I'm playing around with grappling hooks in a game using BEPUPhysics, and was wondering about the best ways to accomplish it... here's my current set up:
First, trace where the hook hits using a Convex/Ray Cast.
Second, spawn two entities:
--> Both are nonsolid
--> one is at the player's position, the second is at the impact location
Third, Add a BallSocket (free rotation) joint at the second new entity's location, between the new entity and the entity traced into (The wall / roof / whatever)
Third part two, Add a second BallSocket joint at the first new entity's location, between the player and the new entity
Fourth, Add a distance limit between the two new entities -> max = the distance between the entities, min = that distance minus 0.01
Fifth, Add a point-on-line joint between the two new entities -> attaching the center of each entity to the line between them
problem of note: the player rapidly bobs up and down because the distance limit joint is very much the opposite of rigid - it's bouncy as hell, even with
Code: Select all
dl.Bounciness = 0.001f;
dl.MaxCorrectiveVelocity = 0.5f;
Next: if the player presses the RETRACT (go up) button:
First, Reduce the distance limit's length by the current Delta amount
Second, find the normalized direction vector between the player and holding entity... apply a small force to both of them, pushing them towards each other.

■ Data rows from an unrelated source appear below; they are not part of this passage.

(* ===== verification/DbBatch.v ===== *)
(** * A batch of events

    [write_events_with_quota] takes a store that satisfies [db_wf] to another:
    every index exact, ids unique, one version per address, the tag postings
    complete up to their marker.  What it writes is within the author's quota,
    and what it deletes is a superseded version or an event that the written
    request may delete. *)

From S2P Require Import Prelude Utf8 BTreeMap Json Crates Kinds Packed EventParse Validate DbKeys DbCodec DbIndex DbTxn DbState DbPayload Search DbSearch DbTagKind DbPolicy DbWrite DbStore DbCursor DbTable DbScan DbTables DbRows DbRw DbDerived DbOps DbLogic DbCounters DbIndices DbEvents DbDelete DbLookup DbPostings DbDecide.

Local Open Scope Z_scope.

(** The trees keep to their own tables: the meta table, the filters and the
    nodes. *)
Class SinkLaws `{RL : RocksLaws} {NS : NegentropySink} : Prop := {
  sink_update_rows s t p b s' t' : txn_wf t → sink_update s t p b = Ok (s', t') →
    txn_wf t' ∧ same_extra t t' ∧ ∀ d, valid_dbi d → d ∉ [1; 2; 16] → rows t' d = rows t d;
}.

#[export] Instance NoopNegentropyLaws `{RL : RocksLaws} : SinkLaws (NS := NoopNegentropy).
Proof. split. intros s t p b s' t' Hwf [= <- <-]. done. Qed.

Section batch.
Context `{RL : RocksLaws} {HC : HexCrate} {HX : HexLaws} {SH : Sha256} {SL : Sha256Laws}.
Context {SF : SerdeFloat} {SK : Secp256k1} {ZC : ZstdCrate} {UC : UnicodeChars} {UL : UnicodeLaws} {SE : SerdeEvent}.
Context {NS : NegentropySink} {SNL : SinkLaws}.
Implicit Types (t : RwTxn) (lev : Z) (packed : PackedEventView).

(** What a batch can fail with: a 64-bit counter runs out, the JSON of an event
    or a stored payload cannot be read, or the trees fail. *)
Inductive write_error : DbError → Prop :=
| we_delete e : delete_error e → write_error e
| we_input e : input_error e → write_error e
| we_sink s t p b e : sink_update s t p b = Err e → write_error e.

Lemma exhausted_write e : exhausted e → write_error e.
Proof. by intros; apply we_delete; left. Qed.

(** The tables of a step that leaves events alone. *)
Definition leaves_events t t' : Prop :=
  store_wf t' ∧ t_view t' = t_view t ∧ t_defer_tag_kind t' = t_defer_tag_kind t ∧ sequence t' = sequence t ∧
  ∀ d, 3 ≤ d ≤ 13 ∨ d = 15 ∨ d = 21 → rows t' d = rows t d.

Lemma sink_wp s t p b : store_wf t → wp write_error (sink_update s t p b) (λ '(_, t'), leaves_events t t').
Proof.
  intros Hst. destruct (sink_update s t p b) as [[s' t']|e] eqn:E; [|by apply we_sink with s t p b].
  apply sink_update_rows in E as (Hwf & Hx & Hr); [|apply Hst]. pose proof Hx as (Hv & Hq & Hu & Ha & Hdf). cbn [wp].
  assert (∀ d, 3 ≤ d ≤ 15 ∨ d = 20 ∨ d = 21 → rows t' d = rows t d) as Hr'.
  { intros d Hd. apply Hr; [unfold valid_dbi; lia|]. rewrite !not_elem_of_cons, elem_of_nil. lia. }
  assert (sequence t' = sequence t) as Hs by (unfold sequence, stored; by rewrite Hq, !Hr' by lia).
  split; [|split_and!; try done; intros d Hd; apply Hr'; lia].
  apply (store_frame t); try done.
  - apply (counters_frame t); try done; [apply Hr'; lia|apply Hst].
  - intros d Hd. apply Hr'. lia.
  - intros k v. rewrite Hr' by lia. by right.
  - apply superseded_value_frame; [done|]. apply Hr'. lia.
  - intros pk n _ <-. left. symmetry. apply author_value_frame; [done|]. apply Hr'. lia.
Qed.

(** ** Vanish markers *)

Lemma leaves_trans t1 t2 t3 : leaves_events t1 t2 → leaves_events t2 t3 → leaves_events t1 t3.
Proof.
  intros (_ & Hv & Hd & Hs & Hr) (Hst & Hv' & Hd' & Hs' & Hr'). split_and!; try congruence.
  intros d Hdd. rewrite Hr', Hr by done. done.
Qed.

(** A generation of the state table. *)
Lemma stores_leaves t t' key : key ∈ [POLICY_GENERATION; VANISH_MARKER_CHANGES] → stores t t' key → store_wf t →
  leaves_events t t'.
Proof.
  intros Hkey Hstores Hst. destruct (stores_counters t t' key Hkey Hstores (sw_counters t Hst)) as (Hc & Hs & Hu & Ha).
  destruct Hstores as (Hwf & (Hv & _ & _ & _ & Hdf) & Ho & _).
  assert (∀ d, 3 ≤ d ≤ 13 ∨ d = 15 ∨ d = 21 → rows t' d = rows t d) as Hr.
  { intros d Hd. apply Ho; [unfold valid_dbi; lia|lia]. }
  split_and!; try done. apply (store_frame t); try done.
  - intros d Hd. apply Hr. lia.
  - intros k v. rewrite Hr by lia. by right.
  - intros pk n _. rewrite Ha. by left.
Qed.

(** A row of a table of its own. *)
Lemma other_leaves t t' d : d ∉ [3;4;5;6;7;8;9;10;11;12;13;15;20;21] → txn_wf t' → same_extra t t' →
  (∀ d', valid_dbi d' → d' ≠ d → rows t' d' = rows t d') → store_wf t → leaves_events t t'.
Proof.
  intros Hd Hwf (Hv & Hq & Hu & Ha & Hdf) Ho Hst.
  assert (∀ d, 3 ≤ d ≤ 13 ∨ d = 15 ∨ d = 20 ∨ d = 21 → rows t' d = rows t d) as Hr.
  { intros d' Hd'. apply Ho; [unfold valid_dbi; lia|]. intros ->. apply Hd. rewrite !elem_of_cons. lia. }
  assert (sequence t' = sequence t) as Hs by (unfold sequence, stored; by rewrite Hq, !Hr by lia).
  split_and!; try done; [|intros; apply Hr; lia]. apply (store_frame t); try done.
  - apply (counters_frame t); try done; [apply Hr; lia|apply Hst].
  - intros d' Hd'. apply Hr. lia.
  - intros k v. rewrite Hr by lia. by right.
  - apply superseded_value_frame; [done|]. apply Hr. lia.
  - intros pk n _ <-. left. symmetry. apply author_value_frame; [done|]. apply Hr. lia.
Qed.

Lemma count_marker_wp t : store_wf t → wp exhausted (count_vanish_marker_change t) (leaves_events t).
Proof.
  intros Hst. pose proof (sw_txn t Hst) as Hwf. pose proof (sw_counters t Hst) as Hcw.
  unfold count_vanish_marker_change, vanish_marker_changes.
  change state_dbi with (Ok 20 : result DbError Z). change (d_state dbis) with (Some 20). cbn [mbind result_bind].
  cbv iota beta. rewrite get_state by (done || apply str_ok). cbn [mbind result_bind].
  assert (∃ o, decode_opt (stored t VANISH_MARKER_CHANGES) = Ok o) as [o ->].
  { destruct (stored t VANISH_MARKER_CHANGES) as [raw|] eqn:E; [|by exists None].
    assert (length raw = 8%nat) as H8 by (apply (cw_stored t Hcw VANISH_MARKER_CHANGES); [left; set_solver|done]).
    unfold decode_opt. rewrite decode_counter_Ok by done. by eexists. }
  cbn [mbind result_bind]. eapply wp_seq; [apply put_state_wp; [done|apply str_ok|]|].
  { unfold u64_ok, wrap64, U64_MAX. pose proof (Z.mod_pos_bound (default 0 o + 1) (2 ^ 64) ltac:(done)). lia. }
  intros [t' b] [Hs _]. cbn [wp]. apply (stores_leaves t t' VANISH_MARKER_CHANGES); [set_solver +|done..].
Qed.

Lemma mark_vanished_wp t pk timestamp : store_wf t → bytes_ok pk → wp exhausted (mark_vanished t pk timestamp) (leaves_events t).
Proof.
  intros Hst Hpk. pose proof (sw_txn t Hst) as Hwf. unfold mark_vanished. change (d_vanish_pubkey dbis) with (Some 18).
  cbn [ok_or mbind result_bind]. rewrite get_spec by (done || by split). cbn [mbind result_bind].
  case_match; [|by split_and!]. eapply wp_seq; [apply put_wp; try done|].
  { split; [split; [done|apply to_le_bytes_ok]|done]. }
  intros [t1 b] (_ & Hwf1 & Hx1 & _ & Ho1).
  assert (leaves_events t t1) as Hl1 by (apply (other_leaves t t1 18); try done; set_solver +).
  pose proof Hl1 as (Hst1 & _).
  eapply wp_seq; [apply invalidate_visibility_wp; apply Hst1|]. intros t2 Hs2.
  assert (leaves_events t1 t2) as Hl2 by (apply (stores_leaves t1 t2 POLICY_GENERATION); [set_solver +|done..]).
  eapply wp_mono; [apply count_marker_wp, Hl2|]. intros t3 Hl3. by eapply leaves_trans, leaves_trans.
Qed.

(** ** Deleting a list of events *)

Record dropped t t' (levs : list Z) : Prop := {
  dr_store : store_wf t';
  dr_fields : t_view t' = t_view t ∧ t_defer_tag_kind t' = t_defer_tag_kind t;
  dr_sequence : sequence t' = sequence t;
  dr_events x : x ∈ rows t' 3 ↔ x ∈ rows t 3 ∧ x.1 ∉ to_ne_bytes <$> levs;
  dr_postings k v : (k, v) ∈ rows t' 21 ↔
    (k, v) ∈ rows t 21 ∧ (is_tag_kind_marker k = true ∨ v ∉ to_ne_bytes <$> levs);
}.

Lemma leaves_dropped t t' : leaves_events t t' → dropped t t' [].
Proof.
  intros (Hst & Hv & Hd & Hs & Hr). split; try done.
  - intros x. rewrite Hr by lia. cbn. rewrite elem_of_nil. tauto.
  - intros k v. rewrite Hr by lia. cbn. rewrite elem_of_nil. tauto.
Qed.

Lemma dropped_trans t1 t2 t3 l l' : dropped t1 t2 l → dropped t2 t3 l' → dropped t1 t3 (l ++ l').
Proof.
  intros [S1 [V1 D1] Q1 E1 P1] [S2 [V2 D2] Q2 E2 P2]. split; try done.
  - split; congruence.
  - congruence.
  - intros x. rewrite E2, E1, fmap_app, elem_of_app. tauto.
  - intros k v. rewrite P2, P1, fmap_app, elem_of_app. tauto.
Qed.

Lemma removed_dropped t t' lev : store_wf t → store_wf t' → removed t t' lev → dropped t t' [lev].
Proof.
  intros Hst Hst' Hrem. pose proof (sw_txn t Hst) as Hwf. split; try done.
  - apply Hrem.
  - apply Hrem.
  - intros x. rewrite (rem_event _ _ _ Hrem). cbn. by rewrite list_elem_of_singleton.
  - intros k v. rewrite (rem_index _ _ _ Hrem) by (done || set_solver +). cbn [fst snd fmap list_fmap].
    rewrite list_elem_of_singleton. split; intros [Hin Hcond]; (split; [done|]).
    + destruct (sw_postings t Hst k v Hin) as [|(p & Hp & Hk)]; [by left|]. right. intros ->. apply Hcond.
      exists p. by rewrite event_at_row.
    + intros (p & _ & -> & Hk). destruct Hcond as [Hm|[]]; [|done]. apply marker_short in Hm.
      apply posting_key_long in Hk. lia.
Qed.

Lemma delete_one_wp s t lev : store_wf t →
  wp write_error (delete_one s t lev) (λ '(_, t', b), dropped t t' [lev] ∧ b = is_some (event_at t lev)).
Proof.
  intros Hst. pose proof (sw_txn t Hst) as Hwf. unfold delete_one, lookup_event_by_levid. change (d_event dbis) with 3.
  rewrite get_u64_eq by done. cbn [mbind result_bind]. fold (event_at t lev).
  destruct (event_at t lev) as [p|] eqn:Hat.
  - rewrite view_of_ok by (by eapply event_at_ok). cbn [mbind result_bind].
    eapply wp_seq; [by apply sink_wp|]. intros [s1 t1] Hl. pose proof Hl as (Hst1 & _ & _ & _ & Hr).
    eapply wp_seq; [eapply wp_weaken; [apply we_delete|by apply delete_event_wp]|].
    intros [t2 b] (-> & Hst2 & Hrem). cbn [wp]. unfold event_at at 1. rewrite Hr by lia. fold (event_at t lev). rewrite Hat.
    split; [|done]. apply (dropped_trans t t1 t2 [] [lev]); [by apply leaves_dropped|by apply removed_dropped].
  - cbn [wp]. split; [|done]. pose proof (no_key t 3 _ (proj1 (event_at_none t lev) Hat)) as Hno. split; try done.
    + intros x. cbn. rewrite list_elem_of_singleton. specialize (Hno x). tauto.
    + intros k v. cbn. rewrite list_elem_of_singleton. split; [|tauto]. intros Hin. split; [done|].
      destruct (sw_postings t Hst k v Hin) as [|(p & Hp & _)]; [by left|right]. by apply (Hno (v, p)).
Qed.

Lastly, if the player presses the EXTEND (go down) button:
First, increase the distance limit's length by the current Delta amount
Second, find the normalized direction vector between the player and the holding entity apply a small force to both of them, pushing them away from each other.
Problem of note with the above two: If the grappled entity has a positive mass (is dynamic / not kinematic), the force pulling/pushing it can be way too much and cause weird bugs (Flying entities!) or way too little and cause the push/pull to not sufficiently move the entity, and must wait several seconds for the constraint to force the two entities closer or farther.
So... how can I improve this? If this sounds terrible, how would you do it instead?